◆ **Assigned task**: The answer must consist of every line below containing "left".

◆ **Given information**:
*** Block opens ***
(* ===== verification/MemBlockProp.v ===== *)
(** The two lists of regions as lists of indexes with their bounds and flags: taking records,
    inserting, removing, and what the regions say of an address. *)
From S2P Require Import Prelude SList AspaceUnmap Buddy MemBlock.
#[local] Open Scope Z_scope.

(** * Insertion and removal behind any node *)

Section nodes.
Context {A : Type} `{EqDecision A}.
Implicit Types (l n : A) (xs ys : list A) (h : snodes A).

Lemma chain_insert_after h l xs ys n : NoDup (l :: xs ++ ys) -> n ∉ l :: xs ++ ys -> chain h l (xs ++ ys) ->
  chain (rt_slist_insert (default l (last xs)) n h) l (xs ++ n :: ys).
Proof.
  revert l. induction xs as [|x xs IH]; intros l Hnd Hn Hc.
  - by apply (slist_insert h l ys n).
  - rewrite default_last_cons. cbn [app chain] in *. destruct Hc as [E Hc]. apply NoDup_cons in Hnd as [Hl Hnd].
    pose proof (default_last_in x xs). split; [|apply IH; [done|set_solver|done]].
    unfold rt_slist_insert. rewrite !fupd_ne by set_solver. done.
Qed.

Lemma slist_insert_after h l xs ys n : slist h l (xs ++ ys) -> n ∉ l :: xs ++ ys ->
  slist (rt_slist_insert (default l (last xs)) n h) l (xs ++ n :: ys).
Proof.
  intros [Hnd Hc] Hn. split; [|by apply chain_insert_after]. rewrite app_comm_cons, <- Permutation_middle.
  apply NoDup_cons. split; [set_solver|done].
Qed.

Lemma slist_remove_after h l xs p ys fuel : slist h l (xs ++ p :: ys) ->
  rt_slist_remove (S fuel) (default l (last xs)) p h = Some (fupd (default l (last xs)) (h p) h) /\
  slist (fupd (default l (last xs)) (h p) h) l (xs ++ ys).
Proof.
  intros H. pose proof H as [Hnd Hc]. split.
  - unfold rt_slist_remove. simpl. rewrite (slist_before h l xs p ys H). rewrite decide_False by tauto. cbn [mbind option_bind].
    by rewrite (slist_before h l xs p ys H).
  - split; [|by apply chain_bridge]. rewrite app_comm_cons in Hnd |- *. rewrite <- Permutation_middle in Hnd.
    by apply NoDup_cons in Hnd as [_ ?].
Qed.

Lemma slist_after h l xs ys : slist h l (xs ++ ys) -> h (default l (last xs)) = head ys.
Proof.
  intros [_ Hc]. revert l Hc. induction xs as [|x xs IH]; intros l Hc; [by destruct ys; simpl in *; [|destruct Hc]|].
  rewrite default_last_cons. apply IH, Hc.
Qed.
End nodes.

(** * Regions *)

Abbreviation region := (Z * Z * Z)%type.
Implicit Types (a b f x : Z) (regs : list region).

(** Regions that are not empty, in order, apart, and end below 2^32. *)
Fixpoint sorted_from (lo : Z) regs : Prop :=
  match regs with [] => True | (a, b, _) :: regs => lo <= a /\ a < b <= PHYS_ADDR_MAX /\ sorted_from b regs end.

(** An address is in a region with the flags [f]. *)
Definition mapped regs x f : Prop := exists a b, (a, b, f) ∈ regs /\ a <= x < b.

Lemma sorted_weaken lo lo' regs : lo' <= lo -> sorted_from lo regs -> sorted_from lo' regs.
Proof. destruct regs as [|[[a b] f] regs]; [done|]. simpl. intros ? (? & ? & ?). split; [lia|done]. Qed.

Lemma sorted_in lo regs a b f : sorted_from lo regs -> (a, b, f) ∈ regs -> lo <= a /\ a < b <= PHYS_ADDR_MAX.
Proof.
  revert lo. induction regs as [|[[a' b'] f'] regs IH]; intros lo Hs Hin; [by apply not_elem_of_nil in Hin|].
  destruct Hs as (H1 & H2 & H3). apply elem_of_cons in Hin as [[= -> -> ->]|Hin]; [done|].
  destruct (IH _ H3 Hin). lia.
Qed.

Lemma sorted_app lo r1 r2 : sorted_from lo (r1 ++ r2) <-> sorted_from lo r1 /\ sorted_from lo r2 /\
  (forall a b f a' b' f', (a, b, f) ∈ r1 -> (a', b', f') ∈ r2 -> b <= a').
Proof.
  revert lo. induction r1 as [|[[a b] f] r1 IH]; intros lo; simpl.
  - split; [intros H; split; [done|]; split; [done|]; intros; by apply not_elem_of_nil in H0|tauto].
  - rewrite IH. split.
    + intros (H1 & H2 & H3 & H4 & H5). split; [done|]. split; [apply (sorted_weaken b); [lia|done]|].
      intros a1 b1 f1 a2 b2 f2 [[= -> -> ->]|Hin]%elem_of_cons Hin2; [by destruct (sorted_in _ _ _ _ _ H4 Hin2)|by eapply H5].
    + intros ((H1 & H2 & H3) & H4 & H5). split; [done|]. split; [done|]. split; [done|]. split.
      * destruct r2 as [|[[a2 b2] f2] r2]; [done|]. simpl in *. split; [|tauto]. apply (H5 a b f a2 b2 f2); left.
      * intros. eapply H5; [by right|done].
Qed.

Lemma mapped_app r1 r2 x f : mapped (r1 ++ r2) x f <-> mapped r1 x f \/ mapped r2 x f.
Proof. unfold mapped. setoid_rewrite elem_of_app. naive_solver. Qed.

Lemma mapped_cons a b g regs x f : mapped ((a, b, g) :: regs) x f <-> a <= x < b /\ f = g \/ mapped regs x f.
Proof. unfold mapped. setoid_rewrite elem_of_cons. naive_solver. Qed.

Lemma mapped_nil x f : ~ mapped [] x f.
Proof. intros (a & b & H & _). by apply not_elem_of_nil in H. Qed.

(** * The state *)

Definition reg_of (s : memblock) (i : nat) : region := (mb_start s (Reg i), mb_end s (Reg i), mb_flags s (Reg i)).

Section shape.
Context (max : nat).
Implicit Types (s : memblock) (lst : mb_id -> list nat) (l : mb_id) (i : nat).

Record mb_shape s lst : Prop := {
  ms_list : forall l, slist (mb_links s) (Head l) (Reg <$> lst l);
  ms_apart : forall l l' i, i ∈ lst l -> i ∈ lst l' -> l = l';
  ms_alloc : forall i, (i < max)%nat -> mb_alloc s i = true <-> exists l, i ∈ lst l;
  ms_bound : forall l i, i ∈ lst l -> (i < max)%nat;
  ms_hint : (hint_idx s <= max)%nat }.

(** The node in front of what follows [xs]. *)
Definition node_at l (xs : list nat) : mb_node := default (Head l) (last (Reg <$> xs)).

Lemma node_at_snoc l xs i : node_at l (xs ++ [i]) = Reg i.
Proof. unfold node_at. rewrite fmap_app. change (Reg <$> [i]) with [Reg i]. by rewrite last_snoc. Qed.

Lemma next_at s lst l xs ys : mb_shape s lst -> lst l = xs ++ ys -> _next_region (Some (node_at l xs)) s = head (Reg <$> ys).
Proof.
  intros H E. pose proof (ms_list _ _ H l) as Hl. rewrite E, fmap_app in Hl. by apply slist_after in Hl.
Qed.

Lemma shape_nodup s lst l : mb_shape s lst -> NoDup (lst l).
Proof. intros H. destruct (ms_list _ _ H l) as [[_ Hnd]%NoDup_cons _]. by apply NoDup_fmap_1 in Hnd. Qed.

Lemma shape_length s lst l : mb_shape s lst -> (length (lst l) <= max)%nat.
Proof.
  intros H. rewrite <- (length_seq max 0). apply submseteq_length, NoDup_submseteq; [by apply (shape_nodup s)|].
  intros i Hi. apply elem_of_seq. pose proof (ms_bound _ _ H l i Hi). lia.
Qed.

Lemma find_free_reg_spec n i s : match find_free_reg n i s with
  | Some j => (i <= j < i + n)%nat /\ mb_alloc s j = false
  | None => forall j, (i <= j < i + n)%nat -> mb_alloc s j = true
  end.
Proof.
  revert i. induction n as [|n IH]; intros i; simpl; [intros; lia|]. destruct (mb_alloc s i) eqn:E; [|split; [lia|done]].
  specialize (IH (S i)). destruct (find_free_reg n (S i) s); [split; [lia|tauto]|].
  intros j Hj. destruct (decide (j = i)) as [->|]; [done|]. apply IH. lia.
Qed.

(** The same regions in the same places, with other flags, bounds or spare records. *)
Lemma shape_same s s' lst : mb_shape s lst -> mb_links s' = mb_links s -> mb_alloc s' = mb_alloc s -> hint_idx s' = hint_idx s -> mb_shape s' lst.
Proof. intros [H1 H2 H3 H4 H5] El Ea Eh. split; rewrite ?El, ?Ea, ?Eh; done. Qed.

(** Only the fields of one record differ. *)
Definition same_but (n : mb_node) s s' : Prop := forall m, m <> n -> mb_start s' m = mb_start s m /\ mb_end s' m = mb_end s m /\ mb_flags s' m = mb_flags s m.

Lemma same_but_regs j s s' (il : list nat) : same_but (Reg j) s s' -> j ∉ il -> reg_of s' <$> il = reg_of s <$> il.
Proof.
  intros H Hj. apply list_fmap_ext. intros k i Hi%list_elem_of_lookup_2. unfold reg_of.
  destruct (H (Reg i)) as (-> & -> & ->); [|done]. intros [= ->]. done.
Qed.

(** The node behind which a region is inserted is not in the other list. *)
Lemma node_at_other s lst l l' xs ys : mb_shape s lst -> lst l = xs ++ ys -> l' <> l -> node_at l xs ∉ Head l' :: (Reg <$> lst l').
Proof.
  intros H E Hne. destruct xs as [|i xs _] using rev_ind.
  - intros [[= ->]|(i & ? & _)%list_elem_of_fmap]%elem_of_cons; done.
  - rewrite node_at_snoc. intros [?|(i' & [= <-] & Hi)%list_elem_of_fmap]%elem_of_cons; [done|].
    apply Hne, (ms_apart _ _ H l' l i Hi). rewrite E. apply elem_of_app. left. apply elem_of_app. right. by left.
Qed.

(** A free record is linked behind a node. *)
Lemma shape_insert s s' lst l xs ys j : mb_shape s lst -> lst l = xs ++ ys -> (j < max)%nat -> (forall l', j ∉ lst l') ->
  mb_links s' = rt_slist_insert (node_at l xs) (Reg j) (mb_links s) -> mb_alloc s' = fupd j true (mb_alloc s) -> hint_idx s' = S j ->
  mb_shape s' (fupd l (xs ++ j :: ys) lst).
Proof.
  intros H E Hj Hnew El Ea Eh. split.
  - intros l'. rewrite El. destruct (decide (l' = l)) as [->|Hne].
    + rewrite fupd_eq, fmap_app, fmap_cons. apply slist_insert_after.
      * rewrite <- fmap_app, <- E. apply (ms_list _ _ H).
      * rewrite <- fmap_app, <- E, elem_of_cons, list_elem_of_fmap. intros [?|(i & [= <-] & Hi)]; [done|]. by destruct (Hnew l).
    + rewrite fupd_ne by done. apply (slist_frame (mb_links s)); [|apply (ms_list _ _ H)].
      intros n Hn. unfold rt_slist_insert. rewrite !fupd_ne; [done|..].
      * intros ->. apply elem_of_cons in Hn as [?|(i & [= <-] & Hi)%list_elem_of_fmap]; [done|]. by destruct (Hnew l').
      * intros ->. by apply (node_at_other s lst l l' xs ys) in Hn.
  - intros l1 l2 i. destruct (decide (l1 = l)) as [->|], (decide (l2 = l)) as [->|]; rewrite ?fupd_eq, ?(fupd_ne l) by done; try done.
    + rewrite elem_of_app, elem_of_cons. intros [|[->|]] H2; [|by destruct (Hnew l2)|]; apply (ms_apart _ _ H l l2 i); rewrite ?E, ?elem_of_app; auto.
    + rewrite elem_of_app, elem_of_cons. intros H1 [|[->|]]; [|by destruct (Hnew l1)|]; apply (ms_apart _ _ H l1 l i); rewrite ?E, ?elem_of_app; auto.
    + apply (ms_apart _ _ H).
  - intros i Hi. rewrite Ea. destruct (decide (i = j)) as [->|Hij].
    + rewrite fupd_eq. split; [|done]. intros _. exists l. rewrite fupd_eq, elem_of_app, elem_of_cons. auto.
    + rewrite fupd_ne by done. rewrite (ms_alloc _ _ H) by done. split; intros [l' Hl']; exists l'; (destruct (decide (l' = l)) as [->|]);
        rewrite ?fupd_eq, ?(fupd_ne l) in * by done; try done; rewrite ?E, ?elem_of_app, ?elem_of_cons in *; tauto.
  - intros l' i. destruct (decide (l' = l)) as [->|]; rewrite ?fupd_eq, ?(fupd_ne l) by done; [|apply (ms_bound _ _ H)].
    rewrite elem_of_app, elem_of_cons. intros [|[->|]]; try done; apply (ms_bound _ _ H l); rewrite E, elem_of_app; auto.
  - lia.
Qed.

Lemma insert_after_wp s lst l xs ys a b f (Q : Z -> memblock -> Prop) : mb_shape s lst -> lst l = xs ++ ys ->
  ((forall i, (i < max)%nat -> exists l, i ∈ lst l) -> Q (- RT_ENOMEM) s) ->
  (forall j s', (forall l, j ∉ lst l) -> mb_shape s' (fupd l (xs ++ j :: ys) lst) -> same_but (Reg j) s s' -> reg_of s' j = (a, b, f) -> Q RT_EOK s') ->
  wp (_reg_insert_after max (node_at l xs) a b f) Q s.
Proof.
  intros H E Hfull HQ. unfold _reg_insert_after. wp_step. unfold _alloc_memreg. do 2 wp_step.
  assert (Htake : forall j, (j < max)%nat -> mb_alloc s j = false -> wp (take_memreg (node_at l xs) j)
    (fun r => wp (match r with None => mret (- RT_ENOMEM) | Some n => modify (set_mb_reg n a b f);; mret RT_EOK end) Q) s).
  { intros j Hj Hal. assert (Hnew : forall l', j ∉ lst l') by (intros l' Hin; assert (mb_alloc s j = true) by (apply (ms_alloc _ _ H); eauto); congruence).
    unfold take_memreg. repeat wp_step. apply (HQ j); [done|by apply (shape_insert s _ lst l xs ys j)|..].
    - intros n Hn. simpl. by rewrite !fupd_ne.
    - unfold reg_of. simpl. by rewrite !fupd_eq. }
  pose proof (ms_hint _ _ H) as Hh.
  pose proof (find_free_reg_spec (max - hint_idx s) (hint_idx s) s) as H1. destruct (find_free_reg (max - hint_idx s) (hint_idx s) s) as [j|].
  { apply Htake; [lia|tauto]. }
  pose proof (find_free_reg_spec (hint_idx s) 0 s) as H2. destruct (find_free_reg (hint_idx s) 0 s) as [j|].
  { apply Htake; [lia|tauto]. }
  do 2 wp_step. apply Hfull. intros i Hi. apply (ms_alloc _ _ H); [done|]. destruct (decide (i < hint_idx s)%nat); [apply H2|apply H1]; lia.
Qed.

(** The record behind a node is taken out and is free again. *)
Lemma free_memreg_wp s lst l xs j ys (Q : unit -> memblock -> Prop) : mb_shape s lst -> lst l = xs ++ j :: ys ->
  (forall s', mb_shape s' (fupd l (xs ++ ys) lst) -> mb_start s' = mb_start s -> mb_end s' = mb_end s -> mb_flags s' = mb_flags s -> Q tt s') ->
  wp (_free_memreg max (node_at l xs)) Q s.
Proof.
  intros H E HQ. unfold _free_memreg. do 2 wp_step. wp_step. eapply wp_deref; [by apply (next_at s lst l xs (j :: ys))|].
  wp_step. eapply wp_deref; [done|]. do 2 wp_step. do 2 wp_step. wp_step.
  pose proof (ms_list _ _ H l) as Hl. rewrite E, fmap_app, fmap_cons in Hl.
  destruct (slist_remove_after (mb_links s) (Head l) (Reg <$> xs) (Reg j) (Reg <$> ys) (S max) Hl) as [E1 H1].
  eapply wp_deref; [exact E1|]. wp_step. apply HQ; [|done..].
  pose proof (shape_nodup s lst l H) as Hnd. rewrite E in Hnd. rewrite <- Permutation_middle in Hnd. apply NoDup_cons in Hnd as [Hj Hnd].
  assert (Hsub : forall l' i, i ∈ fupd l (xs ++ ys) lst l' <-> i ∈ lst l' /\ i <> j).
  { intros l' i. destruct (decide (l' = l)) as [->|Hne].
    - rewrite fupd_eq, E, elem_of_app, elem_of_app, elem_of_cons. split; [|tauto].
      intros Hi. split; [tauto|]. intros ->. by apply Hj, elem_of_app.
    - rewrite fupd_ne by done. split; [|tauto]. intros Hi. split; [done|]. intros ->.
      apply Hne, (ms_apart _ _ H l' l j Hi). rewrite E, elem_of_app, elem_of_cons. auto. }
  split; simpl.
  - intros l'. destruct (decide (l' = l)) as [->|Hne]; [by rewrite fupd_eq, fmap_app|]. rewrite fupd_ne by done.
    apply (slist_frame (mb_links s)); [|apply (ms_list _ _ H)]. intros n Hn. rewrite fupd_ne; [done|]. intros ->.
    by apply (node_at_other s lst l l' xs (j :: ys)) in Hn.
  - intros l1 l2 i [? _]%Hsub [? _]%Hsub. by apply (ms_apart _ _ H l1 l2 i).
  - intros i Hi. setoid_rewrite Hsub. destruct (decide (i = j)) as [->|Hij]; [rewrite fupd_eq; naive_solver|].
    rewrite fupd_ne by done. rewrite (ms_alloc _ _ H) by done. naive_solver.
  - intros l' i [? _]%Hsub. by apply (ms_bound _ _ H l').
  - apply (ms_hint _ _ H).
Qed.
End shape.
*** Block closes ***
◆ **Written solution**:
      * destruct r2 as [|[[a2 b2] f2] r2]; [done|]. simpl in *. split; [|tauto]. apply (H5 a b f a2 b2 f2); left.
    apply Hne, (ms_apart _ _ H l' l i Hi). rewrite E. apply elem_of_app. left. apply elem_of_app. right. by left.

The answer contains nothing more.